Or, en Haïti, il parait que les intellectuels n'éprouvent pas la nécessité d'endosser la posture de l'intellectuel engagé. Il importe de rappeler que certains intellectuels ont été ridiculisés dans la course à la présidence pendant les trois (3) dernières élections présidentielles réalisées en Haïti. Sans doute parce que la posture intellectualiste est incompatible au mode de discours électoraliste en vogue en Haïti au moment des élections. C’est-à-dire, la population embrasse davantage les candidats ayant des slogans vides de sens qui sonnent bien aux oreilles de ceux qui n’ont pas la capacité d’analyser en profondeur le « programme » d’un candidat, et, rejette de plus en plus les personnalités inspirées. C’est comme s’il y a une lutte constante contre l’intelligence dans ce pays, pour citer les propos de l’un de nos plus grands intellectuels en l’occurrence Leslie F. Manigat. Sans doute aussi parce que l'activité politique a validé l’incompétence et la médiocrité que, pour être honnête ou encore compétent, il vaut mieux défendre les gabegies administratives des responsables d’État à la radio ou encore à la télévision, en donnant les apparences que la transparence et la rationalité économique sont au cœur des actions gouvernementales.
De toute évidence, les Fonds de Petrocaribe offraient la possibilité à l’Etat haïtien de réaliser beaucoup de choses qui peuvent contribuer au bonheur des futures générations. Mais il semblerait que c’était tout le contraire parce qu’une vaste opération de dénonciation de dilapidation de Fonds publics a été constatée concernant ce dossier. On dirait même qu’on assistait à la légalisation de la corruption en Haïti en tenant compte de cette grande campagne de dénonciation. Sur ce point, nous n’ignorons pas qu’il revient à la justice haïtienne d’établir la vérité dans cette affaire mais les gens sensés ont déjà une idée de ce qui s’est passé en Haïti pendant les dix (10) dernières années. L’argent flotta sur l’ile pour des réalisations jugées insatisfaisantes par la population qui exige la reddition des comptes et les éventuels assassins de l’espoir, de l’avenir sont là. Il faut dire qu’une idée fondamentale se propage au sein de la population à savoir que beaucoup d’hommes et de femmes ont fait probablement fortune, par voie illégale, grâce à ces Fonds qui devraient déclencher un processus de développement en Haïti.

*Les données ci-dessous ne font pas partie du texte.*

(** X14. In a state in play a move to an empty, not given cell of the
    grid returns a state whose grid holds the value at that cell and is
    unchanged elsewhere; its flag is what [isComplete] returns on the new
    grid, its errors are the cells [validateGrid] lists on it, and the
    puzzle, the solution, the configuration and the selection are
    kept. *)
Theorem makeMove_writes_cell prev now row col (value : option Z) :
  inPlay prev ->
  let cfg := SudokuContext.gridConfig prev in
  row < size cfg -> col < size cfg ->
  get_cell (SudokuContext.initialGrid prev) row col = Ok Null ->
  exists st',
    SudokuContext.makeMove now row col (from_option Num Null value) prev = Ok st' /\
    get_cell (SudokuContext.grid st') row col = Ok (from_option Num Null value) /\
    (forall r c, (r, c) <> (row, col) ->
       get_cell (SudokuContext.grid st') r c
       = get_cell (SudokuContext.grid prev) r c) /\
    isComplete (SudokuContext.grid st') cfg
      = Ok (SudokuContext.isComplete st', SudokuContext.grid st') /\
    (forall r c,
       SudokuContext.hasError st' r c = true <->
       exists result grid',
         validateGrid (SudokuContext.grid st') cfg = Ok (result, grid') /\
         {| row := r; col := c |} ∈ conflicts result) /\
    SudokuContext.initialGrid st' = SudokuContext.initialGrid prev /\
    SudokuContext.solution st' = SudokuContext.solution prev /\
    SudokuContext.gridConfig st' = cfg /\
    SudokuContext.selectedCell st' = SudokuContext.selectedCell prev.
Proof.
  intros Hinv cfg Hrow Hcol Hget.
  pose proof (inPlay_facts prev Hinv) as (Hcfg & Hwfi & _).
  pose proof Hinv as (_ & _ & _ & Hwf & _). cbv zeta in *.
  fold cfg in Hcfg, Hwfi, Hwf.
  apply get_cell_Ok in Hget as [Hlen Hnull].
  destruct (wf_grid_row cfg _ row Hwf Hrow) as (cells & Hcells & _).
  assert (from_option Num Null value <> Undefined) as Hv by (by destruct value).
  destruct (makeMove_writes prev now row col _ cells Hcfg Hwf Hlen Hnull Hcells Hv)
    as (complete & Hcomplete & ->).
  eexists. split; [done|]. simpl.
  split; [by apply (get_cell_insert_same cfg)|].
  split; [intros r c Hne; by apply get_cell_insert_other|].
  split; [done|]. split; [|done].
  intros r c. rewrite hasError_conflicts by done. simpl.
  apply validateGrid_lists; [done|]. by apply wf_grid_insert.
Qed.

(** X15. Whatever the player does from a new game on, as long as no
    update throws: the puzzle, the solution and the configuration are
    those generated for the difficulty of the state, every given cell of
    the puzzle still holds its value in the grid, the completion flag is
    what [isComplete] returns on the grid, and [hasError] holds of
    exactly the cells [validateGrid] lists on the grid. *)
Theorem game_state_in_sync events now difficulty st :
  SudokuContext.run events (SudokuContext.newGame now difficulty) = Ok st ->
  let generated := SudokuGenerator.generatePuzzle (SudokuContext.difficulty st) in
  let cfg := SudokuContext.gridConfig st in
  cfg = SudokuGenerator.gen_gridConfig generated /\
  SudokuContext.initialGrid st = SudokuGenerator.gen_puzzle generated /\
  SudokuContext.solution st = SudokuGenerator.gen_solution generated /\
  wf_grid cfg (SudokuContext.grid st) /\
  (forall r c n,
     get_cell (SudokuContext.initialGrid st) r c = Ok (Num n) ->
     get_cell (SudokuContext.grid st) r c = Ok (Num n)) /\
  isComplete (SudokuContext.grid st) cfg
    = Ok (SudokuContext.isComplete st, SudokuContext.grid st) /\
  (forall r c,
     SudokuContext.hasError st r c = true <->
     exists result grid',
       validateGrid (SudokuContext.grid st) cfg = Ok (result, grid') /\
       {| row := r; col := c |} ∈ conflicts result).
Proof.
  intros Hrun generated cfg.
  pose proof (inPlay_run events _ st (inPlay_newGame now difficulty) Hrun) as Hinv.
  pose proof (inPlay_facts st Hinv) as (Hcfg & Hwfi & _).
  pose proof Hinv as (Hc & Hinit & Hsol & Hwf & Hext & Hflag & Herr).
  cbv zeta in *. fold cfg in Hcfg, Hwfi, Hwf.
  split; [done|]. split; [done|]. split; [done|]. split; [done|].
  split; [|split; [done|]].
  - intros r c n Hget. apply get_cell_Ok in Hget as [Hr Hn].
    rewrite (proj1 Hwfi) in Hr.
    rewrite get_cell_cellAt by (rewrite (proj1 Hwf); done).
    rewrite Hext by (by rewrite Hn). by rewrite Hn.
  - intros r c. rewrite hasError_conflicts by done.
    by apply validateGrid_lists.
Qed.

Lemma run_total events :
  (forall t row col v,
     (t, SudokuContext.MakeMove row col v) ∈ events -> row < 4) ->
  forall st, inPlay st -> exists st', SudokuContext.run events st = Ok st'.
Proof.
  induction events as [|[t a] events IH]; intros Hrows st Hinv; simpl;
    [by eexists|].
  destruct (inPlay_step_ok t a st Hinv) as [st1 Hstep].
  { intros row col v ->. pose proof (inPlay_size st Hinv).
    assert (row < 4) by (eapply Hrows; by left). lia. }
  rewrite Hstep. apply IH.
  - intros t' row col v Hin. eapply Hrows. by right.
  - by eapply inPlay_step.
Qed.

(** X16. A game never throws when every move names a row below 4, a row
    of every grid: from a new game on each update then returns a
    state. *)
Theorem game_never_throws events now difficulty :
  (forall t row col v,
     (t, SudokuContext.MakeMove row col v) ∈ events -> row < 4) ->
  exists st,
    SudokuContext.run events (SudokuContext.newGame now difficulty) = Ok st.
Proof.
  intros Hrows. apply run_total; [done|]. apply inPlay_newGame.
Qed.

(** X17. In a state in play [getHint] returns the state unchanged when
    the grid has no empty cell; otherwise it selects an empty cell of the
    grid, writes the value the solution holds there, leaves every other
    cell as it was, so that one empty cell less remains, and sets the
    flag to what [isComplete] returns on the new grid. *)
Theorem getHint_fills_one_cell prev now :
  inPlay prev ->
  let cfg := SudokuContext.gridConfig prev in
  (countEmpty (SudokuContext.grid prev) = 0 ->
   SudokuContext.getHint now prev = Ok prev) /\
  (countEmpty (SudokuContext.grid prev) <> 0 ->
   exists st' pos,
     SudokuContext.getHint now prev = Ok st' /\
     SudokuContext.selectedCell st' = Some pos /\
     row pos < size cfg /\ col pos < size cfg /\
     get_cell (SudokuContext.grid prev) (row pos) (col pos) = Ok Null /\
     get_cell (SudokuContext.grid st') (row pos) (col pos)
       = get_cell (SudokuContext.solution prev) (row pos) (col pos) /\
     (forall r c, (r, c) <> (row pos, col pos) ->
        get_cell (SudokuContext.grid st') r c
        = get_cell (SudokuContext.grid prev) r c) /\
     countEmpty (SudokuContext.grid st') + 1 = countEmpty (SudokuContext.grid prev) /\
     isComplete (SudokuContext.grid st') cfg
       = Ok (SudokuContext.isComplete st', SudokuContext.grid st')).
Proof.
  intros Hinv cfg.
  pose proof (inPlay_facts prev Hinv) as (Hcfg & _ & Hwfs & _).
  pose proof Hinv as (_ & _ & _ & Hwf & _). cbv zeta in *.
  fold cfg in Hcfg, Hwfs, Hwf. split.
  - intros Hfull. apply ctx_getHint_none.
    pose proof (solver_getHint_cases cfg _ (SudokuContext.solution prev) Hcfg Hwf)
      as Hcases. fold cfg.
    destruct (getHint _ _ _) as [[pos|]|e]; [|done|done].
    destruct Hcases as (Hr & Hc & Hnull).
    by destruct (proj1 (countEmpty_zero cfg _ Hwf) Hfull _ _ Hr Hc).
  - intros Hempty.
    destruct (ctx_getHint_effect prev now Hinv Hempty)
      as (pos & cells & n & complete & Hr & Hc & Hcells & Hnull & Hn & Hcomplete
          & Hget).
    eexists _, pos. split; [done|]. simpl. split; [done|].
    split; [done|]. split; [done|].
    split.
    { rewrite get_cell_cellAt by (rewrite (proj1 Hwf); done).
      unfold cellAt, index. by rewrite Hcells, Hnull. }
    split.
    { rewrite (get_cell_insert_same cfg) by done.
      rewrite get_cell_cellAt by (rewrite (proj1 Hwfs); done). by rewrite Hn. }
    split; [intros r c Hne; by apply get_cell_insert_other|].
    split; [|done].
    apply countEmpty_insert; done.
Qed.
(** * 3D maze generator and solver: embedding of [main.py] and its properties

    The Python class [Maze3D] carves a maze in a three-dimensional numpy
    array by randomized depth-first backtracking ([generate_maze]) and
    searches it breadth-first ([solve_maze]); [main] retries the pair a
    bounded number of times.  The embedding is by explicit state passing:
    a method takes the object (and, where it draws random numbers, the
    random source) and returns the object it leaves behind.  Exceptions
    and loops that could run for ever are made explicit in [outcome]. *)

From Stdlib Require Import ZArith List Lia.
From stdpp Require Import base option list gmap.

Local Open Scope Z_scope.

(** ** Outcomes of a run *)

Inductive exn : Set := IndexError | KeyError | ValueError.

Inductive outcome (A : Type) : Type :=
| Ok (a : A)
| Raise (e : exn)
| OutOfFuel.
Arguments Ok {A} a.
Arguments Raise {A} e.
Arguments OutOfFuel {A}.

#[export] Instance outcome_ret : MRet outcome := @Ok.
#[export] Instance outcome_bind : MBind outcome := λ A B f m,
  match m with
  | Ok a => f a
  | Raise e => Raise e
  | OutOfFuel => OutOfFuel
  end.

(** An index operation that fails raises [IndexError]. *)
Definition indexed {A} (o : option A) : outcome A :=
  match o with
  | Some a => Ok a
  | None => Raise IndexError
  end.

(** ** Coordinates and the grid *)

(** A coordinate is the tuple [(z, y, x)] of Python integers. *)
Abbreviation coord := (Z * Z * Z)%type.

(** The numpy array of shape [(depth, height, width)], as nested rows.
    [1] is a wall and [0] is a path. *)
Abbreviation ndarray := (list (list (list Z))).

(** [grid[z, y, x]].  numpy resolves a negative index by counting from the
    end of the axis; the embedding reports every index outside
    [0 <= i < n] as out of range, so that a run which is [Ok] here has used
    only indices inside the array. *)
Definition getitem (g : ndarray) (c : coord) : option Z :=
  let '(z, y, x) := c in
  if bool_decide (0 ≤ z ∧ 0 ≤ y ∧ 0 ≤ x) then
    plane ← g !! Z.to_nat z;
    row ← plane !! Z.to_nat y;
    row !! Z.to_nat x
  else None.

(** [grid[z, y, x] = v]. *)
Definition setitem (g : ndarray) (c : coord) (v : Z) : option ndarray :=
  let '(z, y, x) := c in
  if bool_decide (0 ≤ z ∧ 0 ≤ y ∧ 0 ≤ x) then
    plane ← g !! Z.to_nat z;
    row ← plane !! Z.to_nat y;
    _ ← row !! Z.to_nat x;
    Some (<[Z.to_nat z := <[Z.to_nat y := <[Z.to_nat x := v]> row]> plane]> g)
  else None.

(** The size in bytes of an item of [dtype=int] and the largest size of
    an array, on a 64-bit platform. *)
Definition itemsize : Z := 8.
Definition max_size : Z := 2 ^ 63 - 1.

(** The number of bytes numpy computes for a shape before it allocates:
    the item size times the dimensions that are not zero. *)
Definition nbytes (depth height width : Z) : Z :=
  foldl (λ n dim, if bool_decide (dim = 0) then n else n * dim) itemsize
        [depth; height; width].

(** [np.ones((depth, height, width), dtype=int)].  numpy raises
    [ValueError] for a negative dimension, and also when the bytes of the
    dimensions that are not zero exceed the largest size ("array is too
    big"), even if another dimension is zero.  A [MemoryError] of the
    host, which depends on the machine, is outside the embedding. *)
Definition ones (depth height width : Z) : outcome ndarray :=
  if bool_decide (0 ≤ depth ∧ 0 ≤ height ∧ 0 ≤ width) then
    if bool_decide (nbytes depth height width ≤ max_size) then
      Ok (replicate (Z.to_nat depth)
            (replicate (Z.to_nat height) (replicate (Z.to_nat width) 1)))
    else Raise ValueError
  else Raise ValueError.

(** ** The object *)

Record Maze3D : Type := mkMaze3D {
  width : Z;
  height : Z;
  depth : Z;
  grid : ndarray;
  start : coord;
  end_ : coord
}.

(** [Maze3D.__init__]. *)
Definition Maze3D_init (width height depth : Z) : outcome Maze3D :=
  g ← ones depth height width;
  Ok {| width := width; height := height; depth := depth; grid := g;
        start := (0, 0, 0);
        end_ := (depth - 1, height - 1, width - 1) |}.

(** [self.grid[c] = v]: the only way a method changes the object. *)
Definition grid_assign (self : Maze3D) (c : coord) (v : Z) : outcome Maze3D :=
  g ← indexed (setitem (grid self) c v);
  Ok {| width := width self; height := height self; depth := depth self;
        grid := g; start := start self; end_ := end_ self |}.

(** [self.grid[c]]. *)
Definition grid_read (self : Maze3D) (c : coord) : outcome Z :=
  indexed (getitem (grid self) c).

(** [0 <= nz < self.depth and 0 <= ny < self.height and 0 <= nx < self.width]. *)
Definition in_bounds (self : Maze3D) (c : coord) : bool :=
  let '(z, y, x) := c in
  bool_decide (0 ≤ z < depth self) && bool_decide (0 ≤ y < height self)
  && bool_decide (0 ≤ x < width self).

(** The six directions [(dz, dy, dx)], in the order of the source. *)
Definition directions : list coord :=
  [ (0, -1, 0); (0, 1, 0);
    (0, 0, -1); (0, 0, 1);
    (-1, 0, 0); (1, 0, 0) ].

(** ** The random source

    The module [random] is a hidden generator.  It is made explicit as the
    sequence of numbers still to be drawn; every behaviour of
    [random.choice] and [random.randint] is the behaviour under some
    sequence. *)
Abbreviation Random := (nat → nat).

Definition draw (r : Random) : nat * Random := (r 0%nat, λ n, r (S n)).

(** [random.choice(l)]. *)
Definition choice {A} (l : list A) (r : Random) : outcome (A * Random) :=
  match l with
  | [] => Raise IndexError
  | a :: _ =>
      let '(k, r') := draw r in
      Ok (nth (k mod length l)%nat l a, r')
  end.

(** [random.randint(a, b)], both ends included. *)
Definition randint (a b : Z) (r : Random) : outcome (Z * Random) :=
  if bool_decide (a ≤ b) then
    let '(k, r') := draw r in
    Ok (a + Z.of_nat k mod (b - a + 1), r')
  else Raise ValueError.

(** ** [generate_maze] *)

(** The state of the carving loop: the object, the stack (its top is the
    head of the list, [stack[-1]] in the source), the visited cells and
    the random source.  [visited_cells] is kept as the list of the cells
    in the order [visited_cells.add] received them, latest first; a cell
    is in the set when it is in the list. *)
Record carve_state : Type := mkCarve {
  cs_self : Maze3D;
  cs_stack : list coord;
  cs_visited : list coord;
  cs_rng : Random
}.

(** The list [neighbors] built by the inner [for]: the cells two steps
    away that are inside the grid and not visited, each with its
    direction. *)
Definition neighbors_of (self : Maze3D) (visited_cells : list coord)
    (c : coord) : list (coord * coord) :=
  let '(z, y, x) := c in
  List.filter
    (λ nd : coord * coord,
       in_bounds self nd.1 && negb (bool_decide (nd.1 ∈ visited_cells)))
    (List.map
       (λ d : coord, let '(dz, dy, dx) := d in
                     ((z + dz * 2, y + dy * 2, x + dx * 2), d))
       directions).

(** One iteration of [while stack]; [None] when the stack is empty and the
    loop is left. *)
Definition carve_step (st : carve_state) : outcome (option carve_state) :=
  match cs_stack st with
  | [] => Ok None
  | (z, y, x) :: rest =>
      match neighbors_of (cs_self st) (cs_visited st) (z, y, x) with
      | [] =>
          Ok (Some {| cs_self := cs_self st; cs_stack := rest;
                      cs_visited := cs_visited st; cs_rng := cs_rng st |})
      | neighbors =>
          '(n, (dz, dy, dx), rng) ← choice neighbors (cs_rng st);
          self1 ← grid_assign (cs_self st) (z + dz, y + dy, x + dx) 0;
          self2 ← grid_assign self1 n 0;
          Ok (Some {| cs_self := self2; cs_stack := n :: cs_stack st;
                      cs_visited := n :: cs_visited st; cs_rng := rng |})
      end
  end.

(** [while stack], for at most [fuel] iterations. *)
Fixpoint carve_loop (fuel : nat) (st : carve_state) : outcome carve_state :=
  match fuel with
  | O => OutOfFuel
  | S fuel' =>
      r ← carve_step st;
      match r with
      | None => Ok st
      | Some st' => carve_loop fuel' st'
      end
  end.

(** The number of cells of the declared volume. *)
Definition cells (self : Maze3D) : nat :=
  (Z.to_nat (depth self) * Z.to_nat (height self) * Z.to_nat (width self))%nat.

(** Lines 28 to 59: the initialisation and the carving loop.  The fuel
    bounds the iterations: each one visits a new cell or leaves one for
    good, and the loop is shown never to use it up. *)
Definition carve (self : Maze3D) (rng : Random) : outcome carve_state :=
  self1 ← grid_assign self (start self) 0;
  carve_loop (2 * cells self + 1)
    {| cs_self := self1; cs_stack := [start self];
       cs_visited := [start self]; cs_rng := rng |}.

(** Lines 66 to 70: [n] random openings. *)
Fixpoint random_openings (n : nat) (self : Maze3D) (rng : Random)
    : outcome (Maze3D * Random) :=
  match n with
  | O => Ok (self, rng)
  | S n' =>
      '(z, r1) ← randint 0 (depth self - 1) rng;
      '(y, r2) ← randint 0 (height self - 1) r1;
      '(x, r3) ← randint 0 (width self - 1) r2;
      self' ← grid_assign self (z, y, x) 0;
      random_openings n' self' r3
  end.

Definition generate_maze (self : Maze3D) (rng : Random)
    : outcome (Maze3D * Random) :=
  st ← carve self rng;
  self1 ← grid_assign (cs_self st) (start (cs_self st)) 0;
  self2 ← grid_assign self1 (end_ self1) 0;
  random_openings
    (Z.to_nat (Z.min 5 (width self2 * height self2 * depth self2 / 20)))
    self2 (cs_rng st).

(** ** [solve_maze] *)

(** The locals of the search: the deque [queue] (its left end is the head
    of the list), the set [visited] and the dict [parent], whose values
    are a coordinate or [None]. *)
Record bfs_state : Type := mkBfs {
  queue : list coord;
  visited : gset coord;
  parent : gmap coord (option coord)
}.

(** The body of the inner [for] for one direction. *)
Definition visit (self : Maze3D) (c : coord) (st : bfs_state) (d : coord)
    : outcome bfs_state :=
  let '(z, y, x) := c in
  let '(dz, dy, dx) := d in
  let n := (z + dz, y + dy, x + dx) in
  if in_bounds self n then
    v ← grid_read self n;
    if bool_decide (v = 0) && negb (bool_decide (n ∈ visited st)) then
      Ok {| queue := queue st ++ [n];
            visited := {[n]} ∪ visited st;
            parent := <[n := Some c]> (parent st) |}
    else Ok st
  else Ok st.

(** The inner [for], over the directions [ds]. *)
Fixpoint visit_all (self : Maze3D) (c : coord) (ds : list coord)
    (st : bfs_state) : outcome bfs_state :=
  match ds with
  | [] => Ok st
  | d :: ds' => st' ← visit self c st d; visit_all self c ds' st'
  end.

(** The loop [while current is not None] followed by [path[::-1]]. *)
Fixpoint reconstruct (fuel : nat) (parent : gmap coord (option coord))
    (current : option coord) (path : list coord) : outcome (list coord) :=
  match current with
  | None => Ok (reverse path)
  | Some c =>
      match fuel with
      | O => OutOfFuel
      | S fuel' =>
          match parent !! c with
          | None => Raise KeyError
          | Some nxt => reconstruct fuel' parent nxt (path ++ [c])
          end
      end
  end.

(** [while queue]; the object is returned with the path, as the caller
    finds it after the call. *)
Fixpoint bfs_loop (fuel : nat) (self : Maze3D) (st : bfs_state)
    : outcome (list coord * Maze3D) :=
  match fuel with
  | O => OutOfFuel
  | S fuel' =>
      match queue st with
      | [] => Ok ([], self)
      | c :: q =>
          if bool_decide (c = end_ self) then
            path ← reconstruct (size (parent st)) (parent st)
                     (Some (end_ self)) [];
            Ok (path, self)
          else
            st' ← visit_all self c directions
                    {| queue := q; visited := visited st;
                       parent := parent st |};
            bfs_loop fuel' self st'
      end
  end.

Dans tous les pays du monde, les élites (intellectuelles, économiques, politiques …) ont un rôle fondamental à jouer, celui de guider la société en question sur la voie du progrès. De ce fait, les intellectuels doivent avoir un regard très soutenu sur le fonctionnement d’une société surtout à travers leur prise de position. Pour parler comme Pierre Bourdieu, je dirais tout simplement qu'il y a certains qui se disent et se croient intellectuels dans ce pays et que j’avoue avoir quelques difficultés à reconnaitre comme tels. Ceci étant dit, l’ensemble des intellectuels dignes de ce nom constitue dans une certaine mesure une sorte de « contre-pouvoir ». Comment se fait-il que des gens issus de ces élites ont pu trouver une forme de solidarité dans le mal au détriment des Fonds Petrocaribe ? Or, comme dirait Bourdieu, le propre des intellectuels est d’avoir des intérêts désintéressés, d’avoir intérêt au désintéressement. Le pays traverse un moment difficile et décisif actuellement. Mais qu’est-ce qui explique le silence des vrais intellectuels ? Pour parler à l’instar de Joseph Shumpeter[4], un vrai intellectuel est un intellectuel qui met fondamentalement accent sur l’exercice de l’esprit, qui s’aventure dans la sphère publique pour faire part de ses analyses, de ses points de vue sur les sujets les plus variés qui suscitent des débats de société ou encore pour défendre des valeurs , et qui dispose d’une certaine forme d’autorité. Les vrais intellectuels produisent leur réflexion dans un cadre conceptuel et écartent toute démarche spéculative. De ce fait, ce sont ces derniers qui peuvent valablement participer à la réflexion dans le pays. Cependant, contre toute attente, en Haïti, ils ont laissé librement différents champs de l’espace social aux « doxosophes », c’est-à-dire des techniciens qui se croient pitoyablement savants, pour reprendre Pierre Bourdieu.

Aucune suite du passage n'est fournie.